The fight to stamp out cigarettes may be heading in a mind-bending new direction.
Research published this week found that a single dose of a trendy psychedelic drug may be more effective than nicotine patches at helping smokers quit when paired with cognitive behavioral therapy (CBT).
It’s a breakthrough smokers desperately need. Over 16 million Americans live with smoking-related illnesses, and 480,000 deaths in the US each year are linked to a habit that damages nearly every organ in the body.
Across the country, 25.2 million people reported smoking cigarettes in 2024. Surveys show that more than two-thirds of adult smokers say they want to quit for good, but fewer than one in 10 succeed each year, according to the CDC.
Even with tools to help — from nicotine patches, gum, pouches and lozenges to prescription drugs like varenicline and bupropion — many smokers relapse within a few years.
Now, scientists say psilocybin, the psychedelic compound in “magic mushrooms,” could service as a powerful new weapon in the fight against the nation’s leading cause of preventable death.
In the study, researchers at Johns Hopkins University recruited 82 adult smokers who had previously tried to quit and split them into two groups.
One group was instructed to wear a nicotine patch for eight to 10 weeks. The FDA-approved medication delivers a steady dose of nicotine through the skin to reduce withdrawal symptoms and cravings.
The other group received a single, high dose of psilocybin in a controlled, therapeutic setting while being monitored by trained facilitators.
Both groups also took part in 13 weeks of CBT, a form of psychotherapy sometimes used to help smokers identify triggers and break the patterns that drive addiction.
Six months later, 38 participants remained in the psilocybin group and 32 in the nicotine patch group.
When the researchers tested them for signs of smoking, the results were striking: Participants in the psilocybin group had more than six times the odds of quitting. Seventeen were smoke-free at six months, compared with just four in the patch group.

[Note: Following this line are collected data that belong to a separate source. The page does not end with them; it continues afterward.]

(** * Mileage reimbursement calculator: the text miners and the matcher

    A shallow embedding of [src/main.py]: [parse_dates_from_text],
    [parse_parking_receipts], [parse_time_report] and
    [match_dates_to_clients], together with the parts of the Python
    standard library they call ([str] methods, [re], [datetime]).

    A Python [str] is a [list ascii]; every [ascii] stands for the code
    point of the same number, so texts range over U+0000..U+00FF and the
    character tables below are the Unicode ones restricted to that block. *)

From Stdlib Require Import ZArith QArith Ascii String Lia.
From stdpp Require Import base decidable option list sorting gmap strings pretty.

Local Open Scope Z_scope.
Local Open Scope list_scope.

Abbreviation str := (list ascii).

(** String literals are read as lists of characters. *)
Coercion list_ascii_of_string : string >-> list.

(** ** Character tables (Unicode, block U+0000..U+00FF) *)
Module Unicode.

Definition code (c : ascii) : N := N_of_ascii c.

Definition in_range (lo hi : N) (c : ascii) : bool :=
  ((lo <=? code c) && (code c <=? hi))%N.

Definition is_code (n : N) (c : ascii) : bool := (code c =? n)%N.

(** [str.isdecimal], and [\d] of [re]: category Nd. *)
Definition is_decimal (c : ascii) : bool := in_range 48 57 c.

(** [str.isdigit]: the decimals and the superscripts 2, 3 and 1. *)
Definition is_digit (c : ascii) : bool :=
  is_decimal c || is_code 178 c || is_code 179 c || is_code 185 c.

(** [str.isnumeric] adds the vulgar fractions U+00BC..U+00BE. *)
Definition is_numeric (c : ascii) : bool :=
  is_digit c || in_range 188 190 c.

(** Property Uppercase. *)
Definition is_upper (c : ascii) : bool :=
  in_range 65 90 c || in_range 192 214 c || in_range 216 222 c.

(** Property Lowercase (with the ordinal indicators and the micro sign). *)
Definition is_lower (c : ascii) : bool :=
  in_range 97 122 c || is_code 170 c || is_code 181 c || is_code 186 c
  || in_range 223 246 c || in_range 248 255 c.

(** [str.isalpha]: every letter of the block is cased or an ordinal
    indicator, which carries the property Lowercase. *)
Definition is_alpha (c : ascii) : bool := is_upper c || is_lower c.

Definition is_alnum (c : ascii) : bool := is_alpha c || is_numeric c.

(** [\w] of [re] on [str] patterns: alphanumeric or underscore. *)
Definition is_word (c : ascii) : bool := is_alnum c || is_code 95 c.

(** [str.isspace], [\s] of [re], and what [strip] and [split] remove. *)
Definition is_space (c : ascii) : bool :=
  in_range 9 13 c || in_range 28 32 c || is_code 133 c || is_code 160 c.

(** [str.lower] on one character. *)
Definition to_lower (c : ascii) : ascii :=
  if is_upper c then ascii_of_N (code c + 32) else c.

End Unicode.

(** ** Exceptions

    The only exception the modelled code raises and catches is
    [ValueError]. *)
Inductive result (A : Type) : Type :=
| Ok (a : A)
| ValueError.
Arguments Ok {A} a.
Arguments ValueError {A}.

#[global] Instance result_ret : MRet result := λ A a, Ok a.

#[global] Instance result_bind : MBind result := λ A B f r,
  match r with
  | Ok a => f a
  | ValueError => ValueError
  end.

(** ** Methods of [str] *)
Module Str.
Import Unicode.

Definition lower (s : str) : str := map to_lower s.

Fixpoint lstrip (s : str) : str :=
  match s with
  | c :: s' => if is_space c then lstrip s' else s
  | [] => []
  end.

Definition rstrip (s : str) : str := rev (lstrip (rev s)).

Definition strip (s : str) : str := rstrip (lstrip s).

(** [s.split(sep)] for a separator of one character. *)
Fixpoint split_on (sep : ascii) (s : str) : list str :=
  match s with
  | [] => [[]]
  | c :: s' =>
      if decide (c = sep) then [] :: split_on sep s'
      else match split_on sep s' with
           | l :: ls => (c :: l) :: ls
           | [] => [[c]]
           end
  end.

(** [s.split()]: the maximal runs of characters that are not white
    space.  The auxiliary function returns the run that starts at the
    head of [s] (empty when [s] starts with white space) and the runs
    after it. *)
Fixpoint split_runs (s : str) : str * list str :=
  match s with
  | [] => ([], [])
  | c :: s' =>
      let '(w, ws) := split_runs s' in
      if is_space c then ([], match w with [] => ws | _ => w :: ws end)
      else (c :: w, ws)
  end.

Definition split (s : str) : list str :=
  let '(w, ws) := split_runs s in
  match w with [] => ws | _ => w :: ws end.

Fixpoint startswith (s p : str) : bool :=
  match p, s with
  | [], _ => true
  | a :: p', b :: s' => bool_decide (a = b) && startswith s' p'
  | _ :: _, [] => false
  end.

(** [sub in s] *)
Fixpoint contains (sub s : str) : bool :=
  startswith s sub ||
  match s with
  | [] => false
  | _ :: s' => contains sub s'
  end.

Definition isdigit (s : str) : bool :=
  match s with [] => false | _ => forallb is_digit s end.

(** [str.isupper]: no lowercase character and at least one uppercase
    one. *)
Definition isupper (s : str) : bool :=
  forallb (λ c, negb (is_lower c)) s && existsb is_upper s.

(** [str.istitle], as the interpreter computes it: one pass that
    remembers whether the previous character was cased and whether a
    cased character was seen. *)
Fixpoint istitle_from (previous_is_cased cased : bool) (s : str) : bool :=
  match s with
  | [] => cased
  | c :: s' =>
      if is_upper c then
        if previous_is_cased then false else istitle_from true true s'
      else if is_lower c then
        if previous_is_cased then istitle_from true true s' else false
      else istitle_from false cased s'
  end.

Definition istitle (s : str) : bool := istitle_from false false s.

(** [sep.join(l)] *)
Fixpoint join (sep : str) (l : list str) : str :=
  match l with
  | [] => []
  | [w] => w
  | w :: l' => w ++ sep ++ join sep l'
  end.

Definition digit_value (c : ascii) : Z := Z.of_N (code c) - 48.

Definition digits_value (s : str) : Z :=
  fold_left (λ acc c, 10 * acc + digit_value c) s 0.

(** [int(s)] for the literals the program can pass: decimal digits
    with optional surrounding white space; anything else raises. *)
Definition int (s : str) : result Z :=
  let t := strip s in
  match t with
  | [] => ValueError
  | _ => if forallb is_decimal t then Ok (digits_value t) else ValueError
  end.

(** [float(s)] for literals of the shape digits, optional point,
    optional digits (one of the two runs of digits may be empty); the
    amount is kept as the exact decimal value the
    literal denotes (the interpreter rounds it to the nearest binary64
    number, which is the same number for integers below 2^53). *)
Definition float (s : str) : result Q :=
  let t := strip s in
  match split_on "." t with
  | [ip] =>
      match ip with
      | [] => ValueError
      | _ => if forallb is_decimal ip then Ok (inject_Z (digits_value ip))
             else ValueError
      end
  | [ip; fp] =>
      match ip ++ fp with
      | [] => ValueError
      | _ =>
          if forallb is_decimal (ip ++ fp)
          then Ok (Qred (Qmake (digits_value (ip ++ fp))
                               (Z.to_pos (10 ^ Z.of_nat (length fp)))))
          else ValueError
      end
  | _ => ValueError
  end.

(** [str(n)] for an integer. *)
Definition of_int (n : Z) : str := list_ascii_of_string (pretty n).

End Str.



(** ** The [re] module

    A backtracking matcher for the fragment of the pattern language the
    program uses: literals, character classes, concatenation, ordered
    alternation, greedy bounded or unbounded repetition of a class,
    capturing groups, [\b] and [^]. *)
Module Re.
Import Unicode.

Inductive regex : Type :=
| Eps
| Lit (a : ascii)
| Cls (p : ascii → bool)
| Cat (r1 r2 : regex)
| Alt (r1 r2 : regex)
| Rep (p : ascii → bool) (lo : nat) (hi : option nat)
| Grp (r : regex)
| WordB
| Bol.

Definition cat (rs : list regex) : regex := foldr Cat Eps rs.

(** [p{lo,hi}], [p{n}], [p*], [p+] and [p?] for a class [p]. *)
Definition range (p : ascii → bool) (lo hi : nat) : regex := Rep p lo (Some hi).
Definition exactly (p : ascii → bool) (n : nat) : regex := Rep p n (Some n).
Definition star (p : ascii → bool) : regex := Rep p 0 None.
Definition plus (p : ascii → bool) : regex := Rep p 1 None.
Definition opt (p : ascii → bool) : regex := Rep p 0 (Some 1%nat).
Arguments range p (lo hi)%_nat.
Arguments exactly p n%_nat.

Definition alt (r : regex) (rs : list regex) : regex :=
  foldl Alt r rs.

(** Literal text. *)
Definition lit (s : str) : regex := cat (Lit <$> s).

(** [\b]: exactly one of the two neighbours is a word character. *)
Definition at_boundary (prev : option ascii) (s : str) : bool :=
  xorb (from_option is_word false prev) (from_option is_word false (head s)).

(** A literal under [re.IGNORECASE] matches the characters with the
    same lowercase form. *)
Definition lit_matches (ignorecase : bool) (a c : ascii) : bool :=
  if ignorecase then bool_decide (to_lower a = to_lower c)
  else bool_decide (a = c).

Definition may_take (hi : option nat) : bool :=
  match hi with Some O => false | _ => true end.

(** A position in the subject while a match is tried: the character
    before it, the number of characters matched so far, and the
    characters from it on. *)
Record cursor : Type := Cursor {
  prev : option ascii;
  pos : nat;
  rest : str
}.

(** Greedy repetition: take one more character when allowed, fall back
    to stopping here when the rest of the pattern fails. *)
Fixpoint rep {A} (p : ascii → bool) (lo : nat) (hi : option nat)
    (prev : option ascii) (pos : nat) (s : str)
    (k : cursor → option A) : option A :=
  let stop :=
    match lo with O => k (Cursor prev pos s) | S _ => None end in
  match s with
  | c :: s' =>
      if p c && may_take hi then
        match rep p (pred lo) (pred <$> hi) (Some c) (S pos) s' k with
        | Some x => Some x
        | None => stop
        end
      else stop
  | [] => stop
  end.

(** [run r cur caps k]: match [r] at the position [cur] and hand the
    position after it and the groups closed so far to the continuation
    [k]; [None] makes the matcher backtrack.  Groups are recorded when
    they close, which is their number for patterns without nested
    groups. *)
Fixpoint run {A} (ignorecase : bool) (r : regex)
    (cur : cursor) (caps : list str)
    (k : cursor → list str → option A) : option A :=
  match r with
  | Eps => k cur caps
  | Lit a =>
      match rest cur with
      | c :: s' =>
          if lit_matches ignorecase a c
          then k (Cursor (Some c) (S (pos cur)) s') caps
          else None
      | [] => None
      end
  | Cls p =>
      match rest cur with
      | c :: s' =>
          if p c then k (Cursor (Some c) (S (pos cur)) s') caps else None
      | [] => None
      end
  | Cat r1 r2 =>
      run ignorecase r1 cur caps (λ cur' caps', run ignorecase r2 cur' caps' k)
  | Alt r1 r2 =>
      match run ignorecase r1 cur caps k with
      | Some x => Some x
      | None => run ignorecase r2 cur caps k
      end
  | Rep p lo hi =>
      rep p lo hi (prev cur) (pos cur) (rest cur) (λ cur', k cur' caps)
  | Grp r1 =>
      run ignorecase r1 cur caps
        (λ cur' caps',
           k cur' (caps' ++ [take (pos cur' - pos cur) (rest cur)]))
  | WordB =>
      if at_boundary (prev cur) (rest cur) then k cur caps else None
  | Bol => match prev cur with None => k cur caps | Some _ => None end
  end.

(** A match object: its groups and the number of characters matched. *)
Record match_object : Type := Match { groups : list str; span : nat }.

Definition match_at (ignorecase : bool) (r : regex)
    (prev : option ascii) (s : str) : option match_object :=
  run ignorecase r (Cursor prev 0 s) []
    (λ cur caps, Some (Match caps (pos cur))).

(** [re.match(r, s)] *)
Definition match_ (ignorecase : bool) (r : regex) (s : str) : option match_object :=
  match_at ignorecase r None s.

(** After a match of [n] characters the scan resumes [n] characters
    further on; every pattern of the program matches at least one
    character, so the scan never meets an empty match. *)
Fixpoint finditer_from (ignorecase : bool) (r : regex) (skip : nat)
    (prev : option ascii) (s : str) : list match_object :=
  match skip with
  | S n =>
      match s with
      | c :: s' => finditer_from ignorecase r n (Some c) s'
      | [] => []
      end
  | O =>
      match match_at ignorecase r prev s with
      | Some m =>
          m :: match s with
               | c :: s' => finditer_from ignorecase r (pred (span m)) (Some c) s'
               | [] => []
               end
      | None =>
          match s with
          | c :: s' => finditer_from ignorecase r 0 (Some c) s'
          | [] => []
          end
      end
  end.

(** [re.finditer(r, s, flags)] *)
Definition finditer (ignorecase : bool) (r : regex) (s : str) : list match_object :=
  finditer_from ignorecase r 0 None s.

(** [re.search(r, s)]: the leftmost match. *)
Definition search (ignorecase : bool) (r : regex) (s : str) : option match_object :=
  head (finditer ignorecase r s).

(** [re.findall(r, s)] for a pattern with one group: the text of the
    group, for every match. *)
Definition findall (ignorecase : bool) (r : regex) (s : str) : list str :=
  (λ m, default [] (head (groups m))) <$> finditer ignorecase r s.
(** Outside the parser's run ([InNext]) a move emits tool chunks only. *)
Lemma Step_emitted s s' : Step' s s' ->
  pc s = InNext \/
  exists l, emitted (buf s') = emitted (buf s) ++ l /\
            Forall (fun ch => isToolChunk ch = true) l.
Proof.
  destruct 1; try (left; assumption); right;
    try (exists []; simpl; rewrite app_nil_r; split; [reflexivity|constructor]).
  eexists. unfold fireState, recordToolCall, responseHandler, emit. simpl.
  rewrite <- app_assoc. split; [reflexivity|]. repeat constructor.
Qed.

Lemma nth_error_In_firstn {A} (l : list A) k m t :
  k < m -> nth_error l k = Some t -> In t (firstn m l).
Proof.
  revert k m. induction l as [|a l IH]; intros [|k] [|m] Hk Hn; simpl in *;
    try lia; try discriminate.
  - injection Hn as ->. now left.
  - right. apply (IH k m); auto. lia.
Qed.

Lemma append_empty_r (x : string) : (x ++ "")%string = x.
Proof. induction x as [|a x IH]; simpl; [reflexivity|now rewrite IH]. Qed.

Lemma append_assoc' (x y z : string) : (x ++ (y ++ z))%string = ((x ++ y) ++ z)%string.
Proof. induction x as [|a x IH]; simpl; [reflexivity|now rewrite IH]. Qed.

Lemma concat_empty_cons (x : string) l :
  String.concat "" (x :: l) = (x ++ String.concat "" l)%string.
Proof. destruct l; simpl; [now rewrite append_empty_r|reflexivity]. Qed.

Lemma concat_empty_app (l1 l2 : list string) :
  String.concat "" (l1 ++ l2) = (String.concat "" l1 ++ String.concat "" l2)%string.
Proof.
  induction l1 as [|x l1 IH]; [reflexivity|].
  rewrite <- app_comm_cons, !concat_empty_cons, IH. apply append_assoc'.
Qed.
(** * roygbiv: hit-testing, box selection, drag-move and extents

    A shallow embedding of the editor core of the roygbiv piano-roll:
    [getIntersectingEvent], [findIntersectingEvents], the
    [SelectBoxBehavior] class, [getExtents] and the [onDragMove] handler.

    JavaScript numbers are modelled as exact rationals ([Q]); the two
    infinities that [getExtents] folds from are made explicit in [number].
    Objects that the code compares or passes by reference live in a store
    ([gmap loc Event]). *)

From Stdlib Require Import QArith Qminmax Qround Qabs Qfield.
From stdpp Require Import base option list gmap.

Local Open Scope Q_scope.

(** ** Geometry *)

Module Geometry.

(** Modelled from the spec: [Vector2] (./Vector2 is not among the sources).
    A pair of numbers; [new Vector2()] is the origin and [sub] is
    componentwise. *)
Record Vector2 : Type := mkVector2 { x : Q; y : Q }.

Definition origin : Vector2 := mkVector2 0 0.

Definition sub (a b : Vector2) : Vector2 :=
  mkVector2 (x a - x b) (y a - y b).

(** Modelled from the spec: [Rect] (./Rect is not among the sources):
    [{position, size}] with half-open containment and overlap tests. *)
Record Rect : Type := mkRect { position : Vector2; size : Vector2 }.

Definition Qltb (a b : Q) : bool := negb (Qle_bool b a).

Definition containsPoint (r : Rect) (p : Vector2) : bool :=
  Qle_bool (x (position r)) (x p)
  && Qltb (x p) (x (position r) + x (size r))
  && Qle_bool (y (position r)) (y p)
  && Qltb (y p) (y (position r) + y (size r)).

Definition intersectsRect (a b : Rect) : bool :=
  Qltb (x (position a)) (x (position b) + x (size b))
  && Qltb (x (position b)) (x (position a) + x (size a))
  && Qltb (y (position a)) (y (position b) + y (size b))
  && Qltb (y (position b)) (y (position a) + y (size a)).

End Geometry.

(** ** Hit-testing over the drawn-element list *)

Section HitTest.

(** The drawn-element list pairs a rectangle with the object it was drawn
    for.  The two loops only call [rect.containsPoint] and
    [rect.intersectsRect]; they are taken as they come. *)
Context {Rect Point Obj : Type}.
Variable containsPoint : Rect → Point → bool.
Variable intersectsRect : Rect → Rect → bool.

Record DrawnElement : Type := mkDrawn { rect : Rect; object : Obj }.

(** [for (var i = drawnElements.length - 1; i >= 0; i--)]: the argument
    [n] is [i + 1], so the loop is entered with [length drawnElements]
    and stops at [0]. *)
Fixpoint getIntersectingEvent_loop
    (point : Point) (drawnElements : list DrawnElement) (n : nat)
    : option Obj :=
  match n with
  | O => None
  | S i =>
      match drawnElements !! i with
      | Some drawnEl =>
          if containsPoint (rect drawnEl) point
          then Some (object drawnEl)
          else getIntersectingEvent_loop point drawnElements i
      | None => getIntersectingEvent_loop point drawnElements i
      end
  end.

Definition getIntersectingEvent
    (point : Point) (drawnElements : list DrawnElement) : option Obj :=
  getIntersectingEvent_loop point drawnElements (length drawnElements).

(** The accumulator is the array [intersecting]; [push] appends. *)
Fixpoint findIntersectingEvents_loop
    (r : Rect) (drawnElements : list DrawnElement) (n : nat)
    (intersecting : list Obj) : list Obj :=
  match n with
  | O => intersecting
  | S i =>
      match drawnElements !! i with
      | Some drawnEl =>
          if intersectsRect (rect drawnEl) r
          then findIntersectingEvents_loop r drawnElements i
                 (intersecting ++ [object drawnEl])
          else findIntersectingEvents_loop r drawnElements i intersecting
      | None => findIntersectingEvents_loop r drawnElements i intersecting
      end
  end.

Definition findIntersectingEvents
    (r : Rect) (drawnElements : list DrawnElement) : list Obj :=
  findIntersectingEvents_loop r drawnElements (length drawnElements) [].

End HitTest.

Arguments DrawnElement : clear implicits.
Arguments mkDrawn {Rect Obj} _ _.

(** ** The box-select behaviour *)

Module SelectBox.
Import Geometry.

(** Modelled from the spec: [getSelectionBox] (./selection is not among
    the sources): the axis-aligned rectangle between the anchor and the
    current point, whatever the drag direction. *)
Definition getSelectionBox (a b : Vector2) : Rect :=
  mkRect (mkVector2 (Qmin (x a) (x b)) (Qmin (y a) (y b)))
         (mkVector2 (Qabs (x b - x a)) (Qabs (y b - y a))).

(** The instance fields the handlers read or write.  [enabled] has no
    initialiser in the class, so it starts out [undefined] ([None]). *)
Record SelectBoxBehavior : Type := mkBehavior {
  selectionStart : Vector2;
  selectionEnd : Vector2;
  selecting : bool;
  enabled : option bool
}.
Lemma liars_dice_opening_bid_witness :
  ∃ quantity face n,
    _handle_liars_dice
      {[ "your_dice" := VList (VInt <$> [3; 1; 5; 3; 1]%Z);
         "total_dice" := VInt 10 ]} (VStr "bid")
      = Ret (bid quantity (VInt face))
    ∧ face ∈ [3; 1; 5; 3; 1]%Z ∧ face ≠ 1%Z
    ∧ (∀ z, z ∈ [3; 1; 5; 3; 1]%Z → z ≠ 1%Z →
         (occ z [3; 1; 5; 3; 1]%Z ≤ occ face [3; 1; 5; 3; 1]%Z)%Z)
    ∧ as_int quantity = Some n
    ∧ n = Z.min (occ face [3; 1; 5; 3; 1]%Z + occ 1 [3; 1; 5; 3; 1]%Z) 10%Z
    ∧ (n ≤ Z.of_nat (length [3; 1; 5; 3; 1]%Z))%Z.
Proof.
  refine (proj2 (liars_dice_opening_bid _ [3; 1; 5; 3; 1]%Z 10%Z _ _ _) _).
  - reflexivity.
  - reflexivity.
  - reflexivity.
  - exists 3%Z. split; [by left | done].
Defined.

Example liars_dice_opens_with_most_common_face :
  _handle_liars_dice
    {[ "your_dice" := VList (VInt <$> [3; 1; 5; 3; 1]%Z);
       "total_dice" := VInt 10 ]} (VStr "bid")
  = Ret (bid (VInt 4) (VInt 3)).
Proof. vm_compute. reflexivity. Qed.


(** X16. In the bid phase an ill-typed payload makes the handler raise, it
    is not answered with a guess: a hand that cannot be iterated (a number,
    [null]) raises its [TypeError] whether the bid is an opening one or an
    answer; a current bid that is neither [null] nor a dict raises
    [AttributeError]; and a die that is a list or a dict, in an opening
    hand, raises [TypeError]. *)
Theorem liars_dice_ill_typed_payload game_state :
  (∀ e,
     py_iter (dict_get game_state "your_dice" (VList [])) = Raise e →
     is_None (dict_get game_state "current_bid" VNone) = true
     ∨ (∃ items, dict_get game_state "current_bid" VNone = VDict items) →
     _handle_liars_dice game_state (VStr "bid") = Raise e)
  ∧ (is_None (dict_get game_state "current_bid" VNone) = false →
     (∀ items, dict_get game_state "current_bid" VNone ≠ VDict items) →
     ∃ msg, _handle_liars_dice game_state (VStr "bid")
            = Raise (OtherException "AttributeError" msg))
  ∧ (∀ dice die,
       is_None (dict_get game_state "current_bid" VNone) = true →
       py_iter (dict_get game_state "your_dice" (VList [])) = Ret dice →
       die ∈ dice → hashable die = false →
       ∃ msg, _handle_liars_dice game_state (VStr "bid")
              = Raise (OtherException "TypeError" msg)).
Proof.
  unfold _handle_liars_dice.
  change (eq_str (VStr "bid") "bid") with true. cbn [negb].
  split; [|split].
  - intros e Hiter [Hnone | [items Hbid]].
    + by rewrite Hnone, Hiter.
    + rewrite !Hbid. cbn [is_None value_get]. by rewrite Hiter.
  - intros Hnone Hdict. rewrite Hnone.
    destruct (dict_get game_state "current_bid" VNone) as [|b|z|s|l|d];
      try (by eexists). by destruct (Hdict d).
  - intros dice die Hnone Hiter Hin Hhash. rewrite Hnone, Hiter.
    assert (∀ counts, ∃ msg,
              count_faces dice counts = Raise (OtherException "TypeError" msg))
      as Hraise.
    { clear Hiter. induction Hin as [die dice | die d dice _ IH];
        intros counts; cbn [count_faces].
      - assert (py_eq die (VInt 1) = false) as -> by (by destruct die).
        cbn [negb]. rewrite Hhash. by eexists.
      - destruct (negb (py_eq d (VInt 1))); [|by apply IH].
        destruct (hashable d); [by apply IH | by eexists]. }
    destruct (Hraise []) as [msg ->]. by eexists.
Qed.

Lemma liars_dice_ill_typed_payload_witness :
  _handle_liars_dice {[ "your_dice" := VInt 5 ]} (VStr "bid")
  = Raise (OtherException "TypeError" "object is not iterable").
Proof.
  refine (proj1 (liars_dice_ill_typed_payload {[ "your_dice" := VInt 5 ]})
            _ _ _).
  - reflexivity.
  - left. reflexivity.
Defined.

Lemma on_turn_classifies_once_witness :
  (on_turn always_challenge
     (mkAgent (VInt 2) (VStr "liars-dice") (VDict []))
     {[ "phase" := VStr "commit" ]}).2
  = mkAgent (VInt 2) (VStr "liars-dice") (VDict []).
Proof.
  refine (proj1 (proj2 (proj2 (proj2 (on_turn_classifies_once always_challenge
            (mkAgent (VInt 2) (VStr "liars-dice") (VDict []))
            {[ "phase" := VStr "commit" ]})))) _).
  reflexivity.
Defined.
Lemma wp_Close s n :
  i_output s = n ->
  (forall j, j < n -> exists p, parts s !! j = Some p /\ 0 < lock p) ->
  wp vlc_vidsplit_Close
     (fun t _ s' => t = close_trace (fun j => parts s !! j) n /\ displays_cleared n s s') s.
Proof.
  intros Hn Hfree. unfold vlc_vidsplit_Close.
  apply wp_bind, wp_get. rewrite Hn. apply wp_bind.
  eapply wp_mono.
  - apply (wp_for_loop
      (fun j t s1 => t = flat_map (close_part_trace (fun j => parts s !! j)) (seq 0 j)
                     /\ j <= n /\ displays_cleared j s s1)).
    + split; [done|]. split; [lia|]. exists (parts s).
      rewrite with_parts_same. repeat split; auto. intros m Hm; lia.
    + intros j t s1 Hj (-> & _ & ps1 & -> & Hlen & Hlt & Hge).
      destruct (Hfree j Hj) as ([pw pd pl pwd pht] & Hp & Hl).
      simpl in Hl. destruct pl as [|l]; [lia|].
      assert (Hp1 : ps1 !! j = Some (Part pw pd (S l) pwd pht))
        by (by rewrite Hge, Hp).
      assert (Hj1 : j < length ps1) by (by eapply lookup_lt_Some).
      unfold take_display, delete_display.
      destruct pd as [dh|]; wp_go;
        (split; [rewrite flat_map_seq_S; f_equal; unfold close_part_trace;
                 by rewrite Hp|]);
        (split; [lia|]); eexists; (split; [reflexivity|]);
        (split; [len|]);
        (split; [intros m Hm; destruct (decide (m = j)) as [->|Hne];
                 [rewrite Hp; by lookup
                 |rewrite !list_lookup_insert_ne by done; apply Hlt; lia]
                |intros m Hm; rewrite !list_lookup_insert_ne by lia;
                 apply Hge; lia]).
  - intros t u s1 (-> & _ & Hc). wp_go. split; [|done].
    unfold close_trace. simpl. by rewrite ?app_nil_r.
Qed.
Lemma forced_steps d ut (todo executed : list step) (b : DatabaseBackend) :
  Forall wrapped todo →
  run_steps d true ut todo executed b = for_each (run_step d true) todo b
  ∧ ∀ msg, (for_each (run_step d true) todo b).2 ≠ Raise (DatabaseError msg).
Proof.
  intros Hall. revert executed b.
  induction Hall as [|s todo Hs _ IH]; intros executed b; simpl; [done|].
  rewrite bind_unfold. pose proof (forced_step d s b) as Hf.
  destruct (run_step d true s b) as [b1 [e|[]]]; [|apply IH].
  simpl in Hf. split; [|intros msg; by apply Hf].
  destruct e; try done. by destruct (Hf msg Hs).
Qed.

(** With [force], a failing step stops nothing.  For the steps a
    collector created, every [DatabaseError] of a step is caught by its
    wrapper, so [process_steps] runs all the steps, never unwinds, and
    the loop over the steps never ends in a [DatabaseError]. *)
Theorem process_steps_forced (self : Migration) (d : direction) (ut : bool)
    (cs : list collected) (b : DatabaseBackend) :
  steps self = Some (create_steps ut cs) →
  let todo := in_direction d (create_steps ut cs) in
  process_steps self d true b
  = (if use_transactions self
     then with_transaction false (for_each (run_step d true) todo)
     else with_disable_transactions (for_each (run_step d true) todo)) b
  ∧ ∀ b1 msg, (for_each (run_step d true) todo b1).2 ≠ Raise (DatabaseError msg).
Proof.
  intros Hsteps todo.
  assert (Forall wrapped todo) as Hw.
  { unfold todo, in_direction. pose proof (create_steps_from_wrapped ut cs 0) as Hw.
    destruct d; [done|]. by apply Forall_reverse. }
  split; [|intros b1 msg; by apply (forced_steps d true todo [] b1)].
  unfold process_steps. rewrite Hsteps.
  assert (match d with Rollback => reverse (create_steps ut cs) | Apply => create_steps ut cs end
          = todo) as -> by (by destruct d).
  destruct (use_transactions self).
  - unfold with_transaction, with_. destruct (_do_begin _ b) as [b1 [e|x]]; [done|].
    by destruct (forced_steps d true todo [] b1 Hw) as [-> _].
  - unfold with_disable_transactions, with_. destruct (rollback b) as [b1 [e|x]]; [done|].
    by destruct (forced_steps d false todo [] b1 Hw) as [-> _].
Qed.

“Participants in the psilocybin group smoked roughly 50% fewer cigarettes per day between the target quit date and six-month follow-up,” the study authors wrote.
This isn’t the first time psilocybin has shown promise for helping smokers quit.
A smaller pilot study with 15 participants found that two or three psilocybin sessions paired with CBT led to roughly 80% abstinence at six months. Roughly 60% of participants were still abstinent a year or more after treatment.
The research suggests that psilocybin therapy may offer a promising new approach to smoking cessation, acting on the brain in a way that differs from traditional addiction treatments.
Instead of targeting nicotine receptors, the Johns Hopkins researchers noted that it appears to help users change the way they think, making it easier to break unhealthy habits.
“Psilocybin’s lack of direct interaction with nicotinic acetylcholine receptors highlights psychedelic therapy as a unique approach, in which the drug does not directly alter reinforcement or withdrawal,” the study authors wrote.
Experts not involved in the study were intrigued by the findings.
“It’s been 20 years since we’ve had a new medication to help people quit smoking. We need something novel, and this is definitely a novel approach,” Megan Piper, director of the University of Wisconsin Center for Tobacco Research and Intervention, said on NPR’s “All Things Considered.”
Still, the study has limits.
There was no placebo, so participants knew they were receiving psilocybin, which could have shaped their experience and expectations.
The participants were also mostly highly educated, lacked racial and ethnic diversity, and many had prior psychedelic experience — all of which may have shaped the study’s outcomes.
“Nevertheless, [the] findings support accelerating development of psychedelic therapies for substance use disorders, including tobacco,” the researchers wrote.
Looking ahead, the team plans to conduct a larger study to gauge psilocybin’s potential as a smoking cessation tool. They also aim to optimize the treatment protocol, evaluate its cost-efficiency and determine whether it can be scaled up successfully.